(* ===== verification/Prometheus.v ===== *)
(** * What the programs rely on of the Prometheus client library

    The three [internal/metrics] packages only declare instruments and call
    them.  The client library is a registry behind an interface: what it holds,
    and for every instrument and label values the updates made so far.  Its
    laws are the documented ones: names are unique, [WithLabelValues] wants one
    value per label, [Add] of a counter does not take a negative number.  [None]
    is a panic.  Help texts are left out. *)

From S2P Require Import Prelude Float64 Utf8 Json.
#[local] Open Scope Z_scope.

(** ** Instruments *)

Inductive Buckets :=
  | DefBuckets
  | ExponentialBuckets (start factor : Z) (count : nat)
  | LinearBuckets (start width : Z) (count : nat)
  | BucketList (bounds : list float64).

Inductive instrument := Counter | Gauge | Histogram (b : Buckets).

Record Opts := mkOpts {
  o_instrument : instrument;
  Namespace : string;
  Subsystem : string;
  Name : string;
  ConstLabels : list (string * string);
  Labels : list string;
}.

(** The name of the metric: the components that are not empty, joined by underscores. *)
Definition fqName (o : Opts) : string :=
  let part s := if decide (s = EmptyString) then EmptyString else s +:+ "_" in
  part (Namespace o) +:+ part (Subsystem o) +:+ Name o.

Inductive update := Inc | Dec | Add (x : float64) | Set_ (x : float64) | Observe (x : float64).

(** A call of an instrument: its label values and the update. *)
Definition call : Type := Opts * list string * update.

(** The calls that do not panic, on an instrument of the right kind. *)
Definition admissible (c : call) : Prop :=
  let '(o, values, u) := c in
  length values = length (Labels o) ∧ Forall (λ v, valid_utf8 v = true) values ∧
  match o_instrument o, u with
  | Counter, Inc => True
  | Counter, Add x => f64_lt x (f64_of 0) = false
  | Gauge, (Inc | Dec | Add _ | Set_ _) => True
  | Histogram _, Observe _ => True
  | _, _ => False
  end.

(** ** The library *)

Class Prometheus := {
  registry : Type;
  registered : registry → list Opts;
  history : registry → string → list string → list update;
  register : Opts → registry → option registry;
  apply_call : call → registry → option registry;
  register_new o r :
    fqName o ∉ fqName <$> registered r →
    ∃ r', register o r = Some r' ∧ registered r' = registered r ++ [o] ∧
      ∀ n values, history r' n values = history r n values;
  register_again o r : o ∈ registered r → register o r = None;
  history_unused r n values : n ∉ fqName <$> registered r → history r n values = [];
  apply_admissible o values u r :
    o ∈ registered r → admissible (o, values, u) →
    ∃ r', apply_call (o, values, u) r = Some r' ∧ registered r' = registered r ∧
      ∀ n vs, history r' n vs =
        if decide (n = fqName o ∧ vs = values) then history r n vs ++ [u] else history r n vs;
  apply_negative o values x r :
    o_instrument o = Counter → f64_lt x (f64_of 0) = true → apply_call (o, values, Add x) r = None;
}.

Section registry.
Context `{Prometheus}.

Definition register_all (os : list Opts) (r : registry) : option registry :=
  foldM (λ r o, register o r) r os.

Definition perform (cs : list call) (r : registry) : option registry :=
  foldM (λ r c, apply_call c r) r cs.

(** The updates among [cs] that concern the metric [n] with these label values. *)
Definition updates (n : string) (values : list string) (cs : list call) : list update :=
  (λ c : call, c.2) <$> filter (λ c : call, fqName c.1.1 = n ∧ c.1.2 = values) cs.

(** Instruments with names of their own can be registered. *)
Lemma register_all_new os r :
  NoDup (fqName <$> (registered r ++ os)) →
  ∃ r', register_all os r = Some r' ∧ registered r' = registered r ++ os ∧
    ∀ n values, history r' n values = history r n values.
Proof.
  revert r. induction os as [|o os IH]; intros r Hnd.
  { exists r. by rewrite app_nil_r. }
  destruct (register_new o r) as (r1 & Hr1 & Hreg & Hh).
  { rewrite fmap_app, fmap_cons in Hnd. apply NoDup_app in Hnd as (_ & Hd & _).
    intros Hin. apply (Hd _ Hin). by left. }
  destruct (IH r1) as (r2 & Hr2 & Hreg2 & Hh2).
  { rewrite Hreg. by rewrite <-(assoc (++)). }
  exists r2. unfold register_all. cbn [foldM]. rewrite Hr1. split; [done|].
  split; [by rewrite Hreg2, Hreg, <-(assoc (++))|]. intros n values. by rewrite Hh2.
Qed.

(** Registering the first instrument again panics. *)
Lemma register_all_again os r o : os !! 0%nat = Some o → o ∈ registered r → register_all os r = None.
Proof. destruct os; [done|]. intros [= ->] Hin. unfold register_all. cbn [foldM]. by rewrite register_again. Qed.

(** Admissible calls of registered instruments all take effect, and nothing else does. *)
Lemma perform_admissible cs r :
  Forall (λ c, c.1.1 ∈ registered r ∧ admissible c) cs →
  ∃ r', perform cs r = Some r' ∧ registered r' = registered r ∧
    ∀ n values, history r' n values = history r n values ++ updates n values cs.
Proof.
  revert r. induction cs as [|[[o values] u] cs IH]; intros r Hall.
  { exists r. split_and!; [done..|]. intros. by rewrite app_nil_r. }
  apply Forall_cons in Hall as [[Hin Had] Hall].
  destruct (apply_admissible o values u r Hin Had) as (r1 & Hr1 & Hreg & Hh).
  destruct (IH r1) as (r2 & Hr2 & Hreg2 & Hh2); [by rewrite Hreg|].
  exists r2. unfold perform. cbn [foldM]. rewrite Hr1. split; [done|]. split; [congruence|].
  intros n vs. rewrite Hh2, Hh. unfold updates. rewrite filter_cons. cbn [fst snd].
  case_decide as Hd; [rewrite decide_True by naive_solver; by rewrite <-(assoc (++))|].
  rewrite decide_False by naive_solver. done.
Qed.

(** A package that registers its instruments and calls only them. *)
Lemma register_perform os cs r :
  NoDup (fqName <$> registered r) → NoDup (fqName <$> os) → (∀ o, o ∈ os → fqName o ∉ fqName <$> registered r) →
  Forall (λ c, c.1.1 ∈ os ∧ admissible c) cs →
  ∃ r1 r2, register_all os r = Some r1 ∧ perform cs r1 = Some r2 ∧ registered r2 = registered r ++ os ∧
    ∀ n values, history r2 n values = history r n values ++ updates n values cs.
Proof.
  intros Hr Hos Hfree Hcs. destruct (register_all_new os r) as (r1 & Hr1 & Hreg & Hh1).
  { rewrite fmap_app. apply NoDup_app. split; [done|]. split; [|done].
    intros n Hn (o & -> & Ho)%list_elem_of_fmap. by apply (Hfree o). }
  destruct (perform_admissible cs r1) as (r2 & Hr2 & Hreg2 & Hh2).
  { eapply Forall_impl; [exact Hcs|]. intros c [Hin Had]. split; [|done]. rewrite Hreg. apply elem_of_app. by right. }
  exists r1, r2. split_and!; [done|done|congruence|]. intros n values. by rewrite Hh2, Hh1.
Qed.

Lemma updates_app n values cs1 cs2 : updates n values (cs1 ++ cs2) = updates n values cs1 ++ updates n values cs2.
Proof. unfold updates. by rewrite filter_app, fmap_app. Qed.

(** A negative amount for a counter stops the calls that follow. *)
Lemma perform_negative cs1 cs2 o values x r :
  o_instrument o = Counter → f64_lt x (f64_of 0) = true → perform (cs1 ++ (o, values, Add x) :: cs2) r = None.
Proof.
  intros Hc Hx. unfold perform. rewrite foldM_app. destruct (foldM (λ r c, apply_call c r) r cs1) as [r1|]; [|done].
  cbn [mbind option_bind foldM]. by rewrite apply_negative.
Qed.
End registry.

(** ** An instance: the instruments, and the updates by name and label values *)

#[global] Instance float64_eq_dec : EqDecision float64.
Proof. unfold float64. solve_decision. Defined.
#[global] Instance Buckets_eq_dec : EqDecision Buckets.
Proof. solve_decision. Defined.
#[global] Instance instrument_eq_dec : EqDecision instrument.
Proof. solve_decision. Defined.
#[global] Instance Opts_eq_dec : EqDecision Opts.
Proof. solve_decision. Defined.

#[global] Instance admissible_dec (c : call) : Decision (admissible c).
Proof. destruct c as [[o values] u]. unfold admissible. destruct (o_instrument o), u; apply _. Defined.

Definition table : Type := list Opts * (string → list string → list update).

Definition table_history (r : table) (n : string) (values : list string) : list update :=
  if decide (n ∈ fqName <$> r.1) then r.2 n values else [].

Definition table_register (o : Opts) (r : table) : option table :=
  if decide (fqName o ∈ fqName <$> r.1) then None
  else Some (r.1 ++ [o], λ n values, if decide (n = fqName o) then [] else r.2 n values).

Definition table_apply (c : call) (r : table) : option table :=
  let '(o, values, u) := c in
  if decide (o ∈ r.1 ∧ admissible c)
  then Some (r.1, λ n vs, if decide (n = fqName o ∧ vs = values) then r.2 n vs ++ [u] else r.2 n vs)
  else None.

#[global] Program Instance table_Prometheus : Prometheus := {
  registry := table;
  registered := fst;
  history := table_history;
  register := table_register;
  apply_call := table_apply;
}.
Next Obligation.
  intros o r Hni. unfold table_register. rewrite decide_False by done. eexists. split; [done|]. split; [done|].
  intros n values. unfold table_history. cbn [fst snd]. destruct (decide (n = fqName o)) as [->|Hne].
  - rewrite (decide_False (P := fqName o ∈ fqName <$> r.1)) by done. by case_decide.
  - destruct (decide (n ∈ fqName <$> r.1)) as [Hi|Hi]; [rewrite decide_True|rewrite decide_False]; try done;
      rewrite fmap_app, elem_of_app; [by left|]. by intros [?|?%list_elem_of_singleton].
Qed.
Next Obligation.
  intros o r Hin. unfold table_register. rewrite decide_True; [done|]. by apply list_elem_of_fmap_2.
Qed.
Next Obligation. intros r n values Hni. unfold table_history. by rewrite decide_False. Qed.
Next Obligation.
  intros o values u r Hin Had. unfold table_apply. rewrite decide_True by done. eexists. split; [done|]. split; [done|].
  intros n vs. unfold table_history. cbn [fst snd]. destruct (decide (n = fqName o ∧ vs = values)) as [[-> ->]|Hne]; [|done].
  assert (fqName o ∈ fqName <$> r.1) as Hf by (by apply list_elem_of_fmap_2). repeat case_decide; naive_solver.
Qed.
Next Obligation.
  intros o values x r Hc Hx. unfold table_apply. rewrite decide_False; [done|]. unfold admissible. rewrite Hc, Hx. naive_solver.
Qed.

Definition empty_table : @registry table_Prometheus := (([], λ _ _, []) : table).

Definition table_of (os : list Opts) : @registry table_Prometheus := ((os, λ _ _, []) : table).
__________
=== Task objective ===
In the listing above, count every line that contains the word "Namespace" and give the number with no comment.

=== Solution to the exercise ===
2